╭──

(* ===== verification/Interplay.v ===== *)
(** * The mutations and the colouring together

    A client of [src/src/lib.rs] edits a graph with [add_node], [add_edge]
    and [remove_edge] and colours it with [minimal_coloring].  This file
    states what a call of one of the mutations means for the next
    colouring: the two ends of an edge just added are told apart; the
    number of colours [k] can only grow when an edge is added and only
    shrink when one is removed, by one at most; a node added leaves it as it
    was, unless it is the first.  These facts rest on [k] being the
    degeneracy plus one, a quantity that is monotone in the set of edges
    and moves by one at most when one edge does. *)

From stdpp Require Import sorting gmap numbers list.
From S2P Require Import Prelude Tindex Graph Degeneracy Elimination Greedy.
From S2P Require Import MinimalColoring Bounds.

#[local] Set Warnings "-clear-no-such-hyp".

(** [g] has the nodes of [g'] and some of its edges. *)
Definition subgraph (g g' : Graph) : Prop :=
  length (nodes g) = length (nodes g') ∧ ∀ a b, adj g a b → adj g' a b.

(** [g'] has the nodes of [g] and at most one neighbour more at each. *)
Definition one_more (g g' : Graph) : Prop :=
  length (nodes g) = length (nodes g') ∧
  ∀ a, ∃ y, nbrs (nodes g') a ⊆ nbrs (nodes g) a ∪ {[y]}.

(** What a call means for the next [k]. *)
Definition k_after (o : op) (k k' : usize) : Prop :=
  match o with
  | AddNode => k' = N.max k 1
  | AddEdge _ _ => (k ≤ k' ≤ k + 1)%N
  | RemoveEdge _ _ => (k' ≤ k ≤ k' + 1)%N
  end.

#[global] Instance subgraph_preorder : PreOrder subgraph.
Proof.
  split; [by intros g|].
  intros g1 g2 g3 [Hl1 H1] [Hl2 H2]. split; [congruence|auto].
Qed.

(** ** The degeneracy is monotone *)

Section monotone.
Implicit Types (g : Graph) (c : Coloring) (a b : NodeId).

Lemma subgraph_degree_in g g' (S : gset NodeId) a :
  subgraph g g' → (degree_in (nodes g) S a ≤ degree_in (nodes g') S a)%N.
Proof.
  intros [_ Hsub]. apply TBitSet.element_count_mono.
  intros b [Hb HS]%elem_of_intersection. apply elem_of_intersection.
  split; [by apply (Hsub a b)|done].
Qed.

(** An ordering of a graph is an ordering of each of its subgraphs. *)
Lemma ordering_subgraph g g' d stack :
  subgraph g g' → ordering (nodes g') d stack → ordering (nodes g) d stack.
Proof.
  intros Hsub [Hnd Hnodes Hdeg]. split; [done| |].
  - intros a. rewrite Hnodes. unfold TVec.in_bounds. by rewrite (proj1 Hsub).
  - intros later a earlier Hs. etrans; [by apply subgraph_degree_in|eauto].
Qed.

Lemma degeneracy_mono g g' d d' :
  subgraph g g' → degeneracy (nodes g) d → degeneracy (nodes g') d' →
  (d ≤ d')%N.
Proof.
  intros Hsub [_ Hmin] [[stack Ho] _].
  by apply (Hmin d' stack), (ordering_subgraph g g').
Qed.

Lemma minimal_coloring_k_mono g g' c c' :
  subgraph g g' → loop_free g → loop_free g' →
  minimal_coloring g = Ok c → minimal_coloring g' = Ok c' →
  (Coloring.k c ≤ Coloring.k c')%N.
Proof.
  intros Hsub Hl Hl' Hc Hc'.
  destruct (decide (nodes g = [])) as [Hnil|Hne].
  { apply (minimal_coloring_k_zero g c Hc) in Hnil. lia. }
  assert (nodes g' ≠ []) as Hne'.
  { intros Hnil. destruct Hsub as [Hlen _]. rewrite Hnil in Hlen.
    by destruct (nodes g). }
  destruct (minimal_coloring_degeneracy_aux g c Hl Hne Hc) as [Hk Hd].
  destruct (minimal_coloring_degeneracy_aux g' c' Hl' Hne' Hc') as [Hk' Hd'].
  pose proof (degeneracy_mono g g' _ _ Hsub Hd Hd'). lia.
Qed.

Lemma add_edge_subgraph g a b g' : add_edge g a b = Ok g' → subgraph g g'.
Proof.
  intros Hadd. split; [by rewrite (add_edge_length _ _ _ _ Hadd)|].
  intros x y Hxy. apply (add_edge_adj _ _ _ _ _ _ Hadd). by left.
Qed.

Lemma remove_edge_subgraph g a b g' :
  remove_edge g a b = Ok g' → subgraph g' g.
Proof.
  intros Hrm. split; [by rewrite (remove_edge_length _ _ _ _ Hrm)|].
  intros x y Hxy. by apply (remove_edge_adj _ _ _ _ _ _ Hrm) in Hxy as [? _].
Qed.

(** ** One edge moves [k] by one at most *)

Lemma one_more_degree_in g g' (S : gset NodeId) a :
  one_more g g' → (degree_in (nodes g') S a ≤ degree_in (nodes g) S a + 1)%N.
Proof.
  intros [_ Hone]. destruct (Hone a) as [y Hy].
  apply (TBitSet.element_count_add_le _ _ y). unfold TBitSet.add. set_solver.
Qed.

Lemma ordering_one_more g g' d stack :
  one_more g g' → ordering (nodes g) d stack →
  ordering (nodes g') (d + 1) stack.
Proof.
  intros Hone [Hnd Hnodes Hdeg]. split; [done| |].
  - intros a. rewrite Hnodes. unfold TVec.in_bounds. by rewrite (proj1 Hone).
  - intros later a earlier Hs. etrans; [by apply one_more_degree_in|].
    specialize (Hdeg later a earlier Hs). lia.
Qed.

Lemma minimal_coloring_k_one_more g g' c c' :
  one_more g g' → loop_free g → loop_free g' →
  minimal_coloring g = Ok c → minimal_coloring g' = Ok c' →
  (Coloring.k c' ≤ Coloring.k c + 1)%N.
Proof.
  intros Hone Hl Hl' Hc Hc'.
  destruct (decide (nodes g = [])) as [Hnil|Hne].
  { enough (Coloring.k c' = 0%N) by lia.
    apply (minimal_coloring_k_zero g' c' Hc'). destruct Hone as [Hlen _].
    rewrite Hnil in Hlen. by destruct (nodes g'). }
  destruct (minimal_coloring_degeneracy_aux g c Hl Hne Hc)
    as [Hk [[stack Ho] _]].
  pose proof (minimal_coloring_k_upper g' c' _ stack Hl'
    (ordering_one_more g g' _ _ Hone Ho) Hc'). lia.
Qed.

Lemma add_edge_one_more g a b g' : add_edge g a b = Ok g' → one_more g g'.
Proof.
  intros Hadd. split; [by rewrite (add_edge_length _ _ _ _ Hadd)|].
  intros x. exists (if decide (x = a) then b else a). intros y Hy.
  apply (add_edge_adj _ _ _ _ x y Hadd) in Hy. unfold adj in Hy.
  case_decide; set_solver.
Qed.

Lemma remove_edge_one_more g a b g' :
  remove_edge g a b = Ok g' → one_more g' g.
Proof.
  intros Hrm. split; [by rewrite (remove_edge_length _ _ _ _ Hrm)|].
  intros x. exists (if decide (x = a) then b else a). intros y Hy.
  destruct (decide (adj g' x y)) as [|Hn]; [set_solver|].
  rewrite (remove_edge_adj _ _ _ _ x y Hrm) in Hn.
  apply elem_of_union_r, elem_of_singleton.
  destruct (decide (x = a ∧ y = b)) as [[-> ->]|]; [by rewrite decide_True|].
  destruct (decide (x = b ∧ y = a)) as [[-> ->]|]; [|naive_solver].
  case_decide; by subst.
Qed.

(** ** A node added leaves [k] as it was *)

Lemma ordering_add_node g d stack :
  ordering (nodes g) d stack →
  ordering (nodes (add_node g).1) d (stack ++ [(add_node g).2]).
Proof.
  intros [Hnd Hnodes Hdeg]. split.
  - apply NoDup_app. split_and!; [done| |apply NoDup_singleton].
    intros a Ha%Hnodes ->%list_elem_of_singleton. by apply (add_node_fresh g).
  - intros a. rewrite elem_of_app, list_elem_of_singleton, Hnodes.
    symmetry. apply add_node_node_of.
  - intros later a earlier Hs. unfold degree_in. rewrite add_node_nbrs.
    destruct earlier as [|e earlier _] using rev_ind.
    + apply app_inj_tail in Hs as [_ <-].
      rewrite (nbrs_out _ _ (add_node_fresh g)).
      rewrite intersection_empty_l_L. unfold TBitSet.element_count.
      rewrite size_empty. lia.
    + rewrite app_comm_cons, (assoc_L (++)) in Hs.
      apply app_inj_tail in Hs as [Hs _]. by apply (Hdeg later a earlier).
Qed.

Lemma minimal_coloring_k_add_node g c c' :
  wf g → minimal_coloring g = Ok c →
  minimal_coloring (add_node g).1 = Ok c' →
  Coloring.k c' = N.max (Coloring.k c) 1.
Proof.
  intros Hwf Hc Hc'. pose proof (add_node_wf g Hwf) as [_ Hl'].
  destruct Hwf as [_ Hl]. destruct (decide (nodes g = [])) as [Hnil|Hne].
  { rewrite (proj2 (minimal_coloring_k_zero g c Hc) Hnil).
    destruct g as [v]. simpl in Hnil. subst v.
    by assert (c' = Coloring.Make 1 [0%N]) as -> by (vm_compute in Hc'; congruence). }
  destruct (minimal_coloring_degeneracy_aux g c Hl Hne Hc)
    as [Hk [[stack Ho] _]].
  pose proof (minimal_coloring_k_upper _ c' _ _ Hl'
    (ordering_add_node g _ stack Ho) Hc') as Hup.
  destruct (minimal_coloring_core g c Hne Hc) as (S & HS & Hin & Hdeg).
  pose proof (minimal_coloring_k_lower (add_node g).1 c' S
    (Coloring.k c - 1) Hl' HS) as Hlow.
  enough (Coloring.k c - 1 + 1 ≤ Coloring.k c')%N by lia.
  apply Hlow; [intros a Ha|intros a Ha|done].
  - apply add_node_node_of. auto.
  - unfold degree_in. rewrite (add_node_nbrs g). by apply Hdeg.
Qed.

Lemma apply_op_k_after g o g' c c' :
  wf g → apply_op g o = Ok g' →
  minimal_coloring g = Ok c → minimal_coloring g' = Ok c' →
  k_after o (Coloring.k c) (Coloring.k c').
Proof.
  intros Hwf Ho Hc Hc'. pose proof (apply_op_wf g o g' Hwf Ho) as [_ Hl'].
  pose proof Hwf as [_ Hl]. destruct o as [|a b|a b]; simpl in Ho |- *.
  - injection Ho as <-. by apply (minimal_coloring_k_add_node g).
  - split.
    + by apply (minimal_coloring_k_mono g g'); [eapply add_edge_subgraph|..].
    + by apply (minimal_coloring_k_one_more g g'); [eapply add_edge_one_more|..].
  - split.
    + by apply (minimal_coloring_k_mono g' g);
        [eapply remove_edge_subgraph|..].
    + by apply (minimal_coloring_k_one_more g' g);
        [eapply remove_edge_one_more|..].
Qed.

(** The colouring after [add_edge(a, b)] tells [a] and [b] apart. *)
Lemma add_edge_separates g a b g' :
  wf g → a ≠ b → add_edge g a b = Ok g' →
  (TVec.len (nodes g) < usize_max)%N →
  ∃ c ca cb, minimal_coloring g' = Ok c ∧
    Coloring.nodes c !! idx a = Some ca ∧ Coloring.nodes c !! idx b = Some cb ∧
    ca ≠ cb.
Proof.
  intros Hwf Hab Hadd Hlen.
  pose proof (add_edge_wf _ _ _ _ Hwf Hadd) as [Hv' Hl'].
  destruct (add_edge_nodes _ _ _ _ Hab Hadd) as [Ha Hb].
  apply (add_edge_node_of _ _ _ _ _ Hadd) in Ha, Hb.
  destruct (minimal_coloring_total_aux g' Hv') as [c Hc].
  { unfold TVec.len in *. by rewrite (add_edge_length _ _ _ _ Hadd). }
  pose proof (minimal_coloring_proper_aux g' c Hc) as [Hlc _ He].
  destruct (lookup_lt_is_Some_2 (Coloring.nodes c) (idx a)) as [ca Hca];
    [by rewrite Hlc|].
  destruct (lookup_lt_is_Some_2 (Coloring.nodes c) (idx b)) as [cb Hcb];
    [by rewrite Hlc|].
  exists c, ca, cb. split_and!; [done..|]. apply (He a b); [|done..].
  apply (add_edge_adj _ _ _ _ _ _ Hadd). right. auto.
Qed.

End monotone.

(** ** Properties *)

(** C20 (invariant): what a call of the interface means for the number of
    colours, on graphs built through the interface: after [add_edge] the
    [k] returned by [minimal_coloring] is the [k] before or one more,
    after [remove_edge] it is the [k] before or one less, and after
    [add_node] it is the [k] before, or [1] if the graph had no node. *)
Theorem mutation_k (g : Graph) (o : op) (g' : Graph) (c c' : Coloring) :
  reachable g → apply_op g o = Ok g' →
  minimal_coloring g = Ok c → minimal_coloring g' = Ok c' →
  k_after o (Coloring.k c) (Coloring.k c').
Proof. intros Hwf%reachable_wf_aux. by apply apply_op_k_after. Qed.

Lemma mutation_k_witness : (2 ≤ 3 ≤ 2 + 1)%N.
Proof.
  set (g := MkGraph [ {[node_c; node_d]}; ∅; {[node_a]}; {[node_a]} ]).
  set (g' := MkGraph [ {[node_c; node_d]}; ∅;
                       {[node_a; node_d]}; {[node_a; node_c]} ]).
  assert (reachable g) as Hr.
  { apply (run_reachable new (take 6 simple_script));
      [apply reachable_new|by vm_compute]. }
  assert (apply_op g (AddEdge node_c node_d) = Ok g') as Ho by (by vm_compute).
  assert (minimal_coloring g = Ok (Coloring.Make 2 [1; 0; 0; 0]%N)) as Hc
    by (by vm_compute).
  assert (minimal_coloring g' = Ok (Coloring.Make 3 [2; 0; 1; 0]%N)) as Hc'
    by (by vm_compute).
  exact (mutation_k g _ g' _ _ Hr Ho Hc Hc').
Defined.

╰──

* Problem to solve *
Above are some records; copy each line there that contains "TVec".

* Result of this task *
  - intros a. rewrite Hnodes. unfold TVec.in_bounds. by rewrite (proj1 Hsub).
  - intros a. rewrite Hnodes. unfold TVec.in_bounds. by rewrite (proj1 Hone).
  (TVec.len (nodes g) < usize_max)%N →
  { unfold TVec.len in *. by rewrite (add_edge_length _ _ _ _ Hadd). }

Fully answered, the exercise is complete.